Determining the optimal timing for MSC transplantation is another important factor in clinical translation of this therapy. Although the therapeutic windows for MSC transplantation to address neonatal disorders vary widely according to the animal model used and the severity of tissues injury, early rather than late transplantation of MSCs better attenuated hyperoxic lung injuries (6), severe IVH (132), neonatal stroke (133), and hypoxic–ischemic encephalopathy (11). Moreover, our data on upregulation of growth factors such as VEGF and hepatocyte growth factor with early but not with late transplantation of MSCs, despite higher donor cell localization in neonatal hyperoxic lung injuries (6), suggest that the protective effects of MSCs, including proangiogenic, antioxidative, anti-inflammatory, antifibrotic, and antiapoptotic effects, might be associated with or mediated by enhanced secretion of these paracrine growth factors (134). In contrast, prolonged survival and engraftment of donor cells might not be essential for their paracrine potency (28, 40). Moreover, as inflammation might affect the secretion of these growth factors by MSCs (135), MSC transplantation soon after injury might be essential for their paracrine potency and the resultant therapeutic efficacy. Overall, the therapeutic time window for stem cell therapy might be narrow, and MSC transplantation as close as possible to the time of brain insult might be optimal for increased paracrine potency and therapeutic outcomes. Further studies will be necessary to confirm this.

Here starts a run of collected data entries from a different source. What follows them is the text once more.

(* ===== verification/Roles.v ===== *)
(** * Roles: what a service declares, and what follows from it

    Models [src/crates/kafkaman-sqlx/src/roles.rs]: the registry of declared
    roles, its conflict rules, and the tables and the changelog derived from it.
    The registry's [BTreeMap] is a finite map read in the order of its keys. *)

From S2P Require Import Prelude Text Vocabulary Identity Topics Registry Outbox Schema Changelog.
Open Scope string_scope.
Open Scope list_scope.
Open Scope Z_scope.

Inductive Role := Publish | Cache | Handle | HandleBefore.
#[global] Instance Role_eq_dec : EqDecision Role.
Proof. solve_decision. Defined.

Definition role_str (r : Role) : string :=
  match r with Publish => "publish" | Cache => "cache" | Handle => "handle" | HandleBefore => "handle_before" end.

Definition role_consumes (r : Role) : bool :=
  match r with Publish => false | Cache | Handle | HandleBefore => true end.

Record RoleEntry := {
  entry_descriptor : MessageDescriptor;
  e_publish : bool;
  e_cache : bool;
  e_handle : bool;
  e_handle_before : bool;
}.

Definition entry_new (d : MessageDescriptor) : RoleEntry :=
  {| entry_descriptor := d; e_publish := false; e_cache := false; e_handle := false; e_handle_before := false |}.

Definition entry_consumes (e : RoleEntry) : bool := e_cache e || e_handle e || e_handle_before e.

Definition consuming_role (e : RoleEntry) : option Role :=
  if e_cache e then Some Cache else if e_handle e then Some Handle
  else if e_handle_before e then Some HandleBefore else None.
Lemma accounted_commit r l key b ob' :
  accounted r l -> after_cursor (p_last_key (done r)) key -> outbox_inv ob' ->
  accounted {| done := advance b key (done r); reported := reported r ++ [advance b key (done r)];
               txs := S (txs r); outbox := ob' |} (l ++ [(key, b)]).
Proof.
  intros [Hrep Hs Hf Hl He Hk Hi] Ha Hob. destruct (extend_keys _ key _ Hs Hf Hl Ha) as [Hs' Hf'].
  assert (Hlast : p_last_key (advance b key (done r)) = Some key) by (by destruct b).
  constructor; cbn [done reported outbox]; rewrite ?map_app; cbn [map fst]; try done.
  - rewrite Hrep. cbn [map]. by rewrite Hlast.
  - by rewrite last_snoc.
  - rewrite sql_count_snoc. destruct b; cbn; lia.
  - rewrite sql_count_snoc. destruct b; cbn; lia.
Qed.
Lemma append_cancel_l s a b : s +:+ a = s +:+ b -> a = b.
Proof. induction s as [|c s IH]; simpl; [done|]. intros [=]. auto. Qed.

Lemma append_cancel_r (a b : string) c : a +:+ String c "" = b +:+ String c "" -> a = b.
Proof.
  revert b. induction a as [|x a IH]; intros [|y b]; simpl; [done|..]; intros [= ? H]; subst.
  - by destruct b.
  - by destruct a.
  - f_equal. auto.
Qed.

(** A qualified name determines the table within a schema. *)
Lemma qualified_inj (t t' : Table) :
  tbl_schema t = tbl_schema t' -> qualified_name t = qualified_name t' -> tbl_name t = tbl_name t'.
Proof.
  unfold qualified_name. intros ->. intros H%append_cancel_l%append_cancel_l.
  unfold quoted in H. injection H as H. by apply append_cancel_r in H.
Qed.

Lemma table_new_schema k s d t : table_new k s d = Ok t -> tbl_schema t = s /\ tbl_desc t = d.
Proof. unfold table_new. intros (n & _ & [= <-])%bind_Ok. done. Qed.

(** A type's table is among the service tables when the catalog has it. *)
Lemma service_side cat cfg tables k d t :
  service_tables None cat cfg = Ok tables -> d ∈ messages cfg -> k <> CacheKind ->
  table_new k (schema cfg) d = Ok t ->
  bool_decide (qualified_name t ∈ tables) = readable cat t.
Proof.
  intros Hs Hd Hk Ht. apply eq_bool_prop_intro. rewrite bool_decide_spec, (elem_of_service_tables _ _ _ _ Hs).
  split.
  - intros (d' & k' & t' & _ & _ & Ht' & Hr & Hq). apply Is_true_true.
    destruct (table_new_schema _ _ _ _ Ht) as [E _]. destruct (table_new_schema _ _ _ _ Ht') as [E' _].
    assert (En : tbl_name t = tbl_name t') by (apply qualified_inj; congruence).
    unfold readable, push_table_candidate, present_candidate in *. simpl in *. by rewrite E, En, <- E'.
  - intros Hr%Is_true_true. exists d, k, t. by split_and!.
Qed.

Lemma candidates_ok s ds :
  (forall d k, d ∈ ds -> exists t, table_new k s d = Ok t) -> exists cs, table_candidates s ds = Ok cs.
Proof.
  induction ds as [|d ds IH]; intros Hn; [eexists; reflexivity|]. cbn [table_candidates].
  destruct (Hn d OutboxKind) as [t ->]; [by left|]. destruct (Hn d ReceivedKind) as [t' ->]; [by left|].
  destruct IH as [cs Hcs]; [intros d' k Hd; apply Hn; by right|].
  cbn [mbind result_bind]. rewrite Hcs. eexists. reflexivity.
Qed.

Section summaries.
Context (rq : Request) (db : Store).
Let cfg : ResolvedConfig := base (rq_cfg rq).
Context (Hquiet : quiet rq) (Hnames : nameable cfg) (Hbacked : backed cfg db).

Determining the Optimal Dose

Considering various preclinical data showing wide variations in the paracrine potency and therapeutic efficacy of transplanted MSCs according to the timing and route of stem cell administration in different animal models of BPD (6, 11), HIE (136), and IVH (14), optimal doses need to be determined at the specific injury site and with the specific timing and route of MSC transplantation.


Recent preclinical and clinical studies suggest that MSC transplantation could be a game changer for treating currently intractable neonatal disorders with complex multifactorial etiologies, including BPD, HIE, and IVH. MSCs act as “paracrine factors factory” by secreting various paracrine factors are responsible for their pleiotropic effects in response to microenvironmental cues in the injured host tissues. Therefore, MSC transplantation might open a new chapter in tailor-made neonatal medicine. However, further meticulous studies to delineate the paracrine-protective mechanisms of MSCs with specific injuries and to determine strategies, including the best source, preconditioning regimen, route, timing, and dose of transplanted MSCs, to enhance the paracrine potency and, thus, the therapeutic efficacy of MSCs will be necessary for successful clinical translation of these therapies.